Exercise input —
Lemma reader_bytes c s r m r' m' :
  bytes_ok m → pool_ok (put_reader s r' m') → readers m !! s = Some r → reader_step c s r m = Ret (r', m') →
  bytes_ok (put_reader s r' m').
Proof.
  intros Hb Hok Hr Hstep.
  assert ((∃ x p k, r = RSend x p k) ∨ ∀ x p k, r ≠ RSend x p k) as [(x & p & k & ->)|Hns]
    by (destruct r; try (by right); left; by do 3 eexists).
  - unfold reader_step in Hstep. destruct (heap (world m) !! s); [|done]. by eapply send_step_bytes.
  - destruct (reader_step_quiet _ _ _ _ _ _ Hstep Hns) as [[Hl E1 E2] Hu].
    assert (bytes_ok m') as Hb' by (by eapply bytes_ok_same).
    apply (bytes_reader s r r' m'); [done|by rewrite E1| |done|].
    + intros x. destruct r; try done. by destruct (Hns x0 p k).
    + apply (fresh_sender (put_reader s r' m') r'); [done|].
      apply (go_readers _ (pk_goroutines _ Hok) s r'). apply lookup_insert_eq.
Qed.

(** ** The write loop *)

Lemma taken_bytes s v v' sess sess' m :
  bytes_ok m → writers m !! s = Some v → heap (world m) !! s = Some sess →
  maxQueuedBytes sess' = maxQueuedBytes sess →
  (∀ rest, (0 <= rest)%Z → accounted sess (taken v + rest) → accounted sess' (taken v' + rest)) →
  bytes_ok (put_writer s v' (set_world (upd s sess' (world m)) m)).
Proof.
  intros [Hs Hr] Hv Hsess Emax Hacc. set (m' := set_world (upd s sess' (world m)) m).
  assert (writers m' !! s = Some v) as Hv' by done. constructor.
  - intros x a. rewrite (pending_writer _ _ _ _ _ Hv'). change (pending m' x) with (pending m x).
    cbn [world put_writer m' set_world]. case_decide as E.
    + subst x. rewrite heap_upd. intros [= <-].
      set (rest := (pending m s - taken v)%Z).
      replace (pending m s + (taken v' - taken v))%Z with (taken v' + rest)%Z by (unfold rest; lia).
      apply Hacc.
      * unfold rest, pending. rewrite Hv. cbn. pose proof (map_total_nonneg (reserved_for s) (readers m) (reserved_for_nonneg s)). lia.
      * replace (taken v + rest)%Z with (pending m s) by (unfold rest; lia). by apply Hs.
    + rewrite heap_upd_ne by done. rewrite Z.add_0_r. apply Hs.
  - intros t r Ht. specialize (Hr t r Ht). destruct r; try done. destruct Hr as (a & Ha & Hp).
    unfold sender_ok. cbn [world put_writer m' set_world]. destruct (decide (s = x)) as [<-|]; [|by exists a; rewrite heap_upd_ne].
    exists sess'. rewrite heap_upd, Emax. by simplify_eq.
Qed.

What is required —
Look over the listing and return each line that holds "world".

Written solution —
  - unfold reader_step in Hstep. destruct (heap (world m) !! s); [|done]. by eapply send_step_bytes.
  bytes_ok m → writers m !! s = Some v → heap (world m) !! s = Some sess →
  bytes_ok (put_writer s v' (set_world (upd s sess' (world m)) m)).
  intros [Hs Hr] Hv Hsess Emax Hacc. set (m' := set_world (upd s sess' (world m)) m).
    cbn [world put_writer m' set_world]. case_decide as E.
    unfold sender_ok. cbn [world put_writer m' set_world]. destruct (decide (s = x)) as [<-|]; [|by exists a; rewrite heap_upd_ne].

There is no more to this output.